Data:

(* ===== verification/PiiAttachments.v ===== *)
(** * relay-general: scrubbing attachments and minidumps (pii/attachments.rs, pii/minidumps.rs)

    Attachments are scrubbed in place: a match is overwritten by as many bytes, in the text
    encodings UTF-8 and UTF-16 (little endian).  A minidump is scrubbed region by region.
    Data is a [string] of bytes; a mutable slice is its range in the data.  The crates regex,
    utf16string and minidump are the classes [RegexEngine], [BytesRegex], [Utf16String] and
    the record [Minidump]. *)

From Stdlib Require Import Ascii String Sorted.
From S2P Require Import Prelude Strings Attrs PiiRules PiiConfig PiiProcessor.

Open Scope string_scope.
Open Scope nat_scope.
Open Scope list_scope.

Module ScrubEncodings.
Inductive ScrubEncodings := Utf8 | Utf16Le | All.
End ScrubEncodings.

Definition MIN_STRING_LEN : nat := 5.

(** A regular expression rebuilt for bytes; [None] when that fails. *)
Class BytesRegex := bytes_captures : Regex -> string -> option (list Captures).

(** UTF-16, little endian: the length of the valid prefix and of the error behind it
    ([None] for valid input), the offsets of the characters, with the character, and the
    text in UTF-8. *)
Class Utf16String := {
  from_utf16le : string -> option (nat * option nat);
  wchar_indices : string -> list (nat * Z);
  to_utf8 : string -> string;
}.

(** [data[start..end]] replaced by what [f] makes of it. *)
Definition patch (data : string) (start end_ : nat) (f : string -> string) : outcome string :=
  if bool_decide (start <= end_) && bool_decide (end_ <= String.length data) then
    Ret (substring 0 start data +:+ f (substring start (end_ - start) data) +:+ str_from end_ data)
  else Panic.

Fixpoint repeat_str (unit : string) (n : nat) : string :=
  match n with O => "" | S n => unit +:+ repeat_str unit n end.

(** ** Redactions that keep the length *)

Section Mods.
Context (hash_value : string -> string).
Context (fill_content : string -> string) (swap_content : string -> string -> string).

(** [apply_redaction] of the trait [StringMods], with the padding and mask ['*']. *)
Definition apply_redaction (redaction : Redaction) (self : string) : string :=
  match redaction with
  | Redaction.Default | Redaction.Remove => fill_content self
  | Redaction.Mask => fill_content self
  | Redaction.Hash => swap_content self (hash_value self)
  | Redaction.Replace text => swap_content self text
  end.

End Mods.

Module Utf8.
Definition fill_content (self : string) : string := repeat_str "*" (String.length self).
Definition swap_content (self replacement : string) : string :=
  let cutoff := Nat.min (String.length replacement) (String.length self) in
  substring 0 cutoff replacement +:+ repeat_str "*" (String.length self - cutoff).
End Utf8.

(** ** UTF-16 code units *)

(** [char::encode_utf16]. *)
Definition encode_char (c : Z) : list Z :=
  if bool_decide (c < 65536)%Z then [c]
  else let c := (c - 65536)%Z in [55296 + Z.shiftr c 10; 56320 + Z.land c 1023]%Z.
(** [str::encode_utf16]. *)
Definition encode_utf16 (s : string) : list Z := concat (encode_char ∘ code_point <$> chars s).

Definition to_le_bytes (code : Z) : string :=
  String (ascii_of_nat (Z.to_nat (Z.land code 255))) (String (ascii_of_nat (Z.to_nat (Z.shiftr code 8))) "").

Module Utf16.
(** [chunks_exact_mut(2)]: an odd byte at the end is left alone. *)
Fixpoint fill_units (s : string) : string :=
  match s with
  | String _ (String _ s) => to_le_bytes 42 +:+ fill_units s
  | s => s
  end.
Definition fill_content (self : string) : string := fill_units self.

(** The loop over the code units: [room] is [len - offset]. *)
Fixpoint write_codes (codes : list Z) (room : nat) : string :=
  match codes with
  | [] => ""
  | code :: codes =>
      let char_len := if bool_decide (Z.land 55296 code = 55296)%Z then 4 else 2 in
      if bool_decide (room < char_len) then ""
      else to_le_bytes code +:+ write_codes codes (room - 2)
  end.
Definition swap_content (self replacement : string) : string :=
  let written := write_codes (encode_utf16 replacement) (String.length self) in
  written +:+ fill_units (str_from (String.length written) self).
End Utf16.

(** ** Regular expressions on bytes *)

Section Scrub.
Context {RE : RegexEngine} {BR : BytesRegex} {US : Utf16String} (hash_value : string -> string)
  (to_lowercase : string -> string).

Task requirements: All of the entries should be output exactly as they appear above.

Output of the task:
(* ===== verification/PiiAttachments.v ===== *)
(** * relay-general: scrubbing attachments and minidumps (pii/attachments.rs, pii/minidumps.rs)

    Attachments are scrubbed in place: a match is overwritten by as many bytes, in the text
    encodings UTF-8 and UTF-16 (little endian).  A minidump is scrubbed region by region.
    Data is a [string] of bytes; a mutable slice is its range in the data.  The crates regex,
    utf16string and minidump are the classes [RegexEngine], [BytesRegex], [Utf16String] and
    the record [Minidump]. *)

From Stdlib Require Import Ascii String Sorted.
From S2P Require Import Prelude Strings Attrs PiiRules PiiConfig PiiProcessor.

Open Scope string_scope.
Open Scope nat_scope.
Open Scope list_scope.

Module ScrubEncodings.
Inductive ScrubEncodings := Utf8 | Utf16Le | All.
End ScrubEncodings.

Definition MIN_STRING_LEN : nat := 5.

(** A regular expression rebuilt for bytes; [None] when that fails. *)
Class BytesRegex := bytes_captures : Regex -> string -> option (list Captures).

(** UTF-16, little endian: the length of the valid prefix and of the error behind it
    ([None] for valid input), the offsets of the characters, with the character, and the
    text in UTF-8. *)
Class Utf16String := {
  from_utf16le : string -> option (nat * option nat);
  wchar_indices : string -> list (nat * Z);
  to_utf8 : string -> string;
}.

(** [data[start..end]] replaced by what [f] makes of it. *)
Definition patch (data : string) (start end_ : nat) (f : string -> string) : outcome string :=
  if bool_decide (start <= end_) && bool_decide (end_ <= String.length data) then
    Ret (substring 0 start data +:+ f (substring start (end_ - start) data) +:+ str_from end_ data)
  else Panic.

Fixpoint repeat_str (unit : string) (n : nat) : string :=
  match n with O => "" | S n => unit +:+ repeat_str unit n end.

(** ** Redactions that keep the length *)

Section Mods.
Context (hash_value : string -> string).
Context (fill_content : string -> string) (swap_content : string -> string -> string).

(** [apply_redaction] of the trait [StringMods], with the padding and mask ['*']. *)
Definition apply_redaction (redaction : Redaction) (self : string) : string :=
  match redaction with
  | Redaction.Default | Redaction.Remove => fill_content self
  | Redaction.Mask => fill_content self
  | Redaction.Hash => swap_content self (hash_value self)
  | Redaction.Replace text => swap_content self text
  end.

End Mods.

Module Utf8.
Definition fill_content (self : string) : string := repeat_str "*" (String.length self).
Definition swap_content (self replacement : string) : string :=
  let cutoff := Nat.min (String.length replacement) (String.length self) in
  substring 0 cutoff replacement +:+ repeat_str "*" (String.length self - cutoff).
End Utf8.

(** ** UTF-16 code units *)

(** [char::encode_utf16]. *)
Definition encode_char (c : Z) : list Z :=
  if bool_decide (c < 65536)%Z then [c]
  else let c := (c - 65536)%Z in [55296 + Z.shiftr c 10; 56320 + Z.land c 1023]%Z.
(** [str::encode_utf16]. *)
Definition encode_utf16 (s : string) : list Z := concat (encode_char ∘ code_point <$> chars s).

Definition to_le_bytes (code : Z) : string :=
  String (ascii_of_nat (Z.to_nat (Z.land code 255))) (String (ascii_of_nat (Z.to_nat (Z.shiftr code 8))) "").

Module Utf16.
(** [chunks_exact_mut(2)]: an odd byte at the end is left alone. *)
Fixpoint fill_units (s : string) : string :=
  match s with
  | String _ (String _ s) => to_le_bytes 42 +:+ fill_units s
  | s => s
  end.
Definition fill_content (self : string) : string := fill_units self.

(** The loop over the code units: [room] is [len - offset]. *)
Fixpoint write_codes (codes : list Z) (room : nat) : string :=
  match codes with
  | [] => ""
  | code :: codes =>
      let char_len := if bool_decide (Z.land 55296 code = 55296)%Z then 4 else 2 in
      if bool_decide (room < char_len) then ""
      else to_le_bytes code +:+ write_codes codes (room - 2)
  end.
Definition swap_content (self replacement : string) : string :=
  let written := write_codes (encode_utf16 replacement) (String.length self) in
  written +:+ fill_units (str_from (String.length written) self).
End Utf16.

(** ** Regular expressions on bytes *)

Section Scrub.
Context {RE : RegexEngine} {BR : BytesRegex} {US : Utf16String} (hash_value : string -> string)
  (to_lowercase : string -> string).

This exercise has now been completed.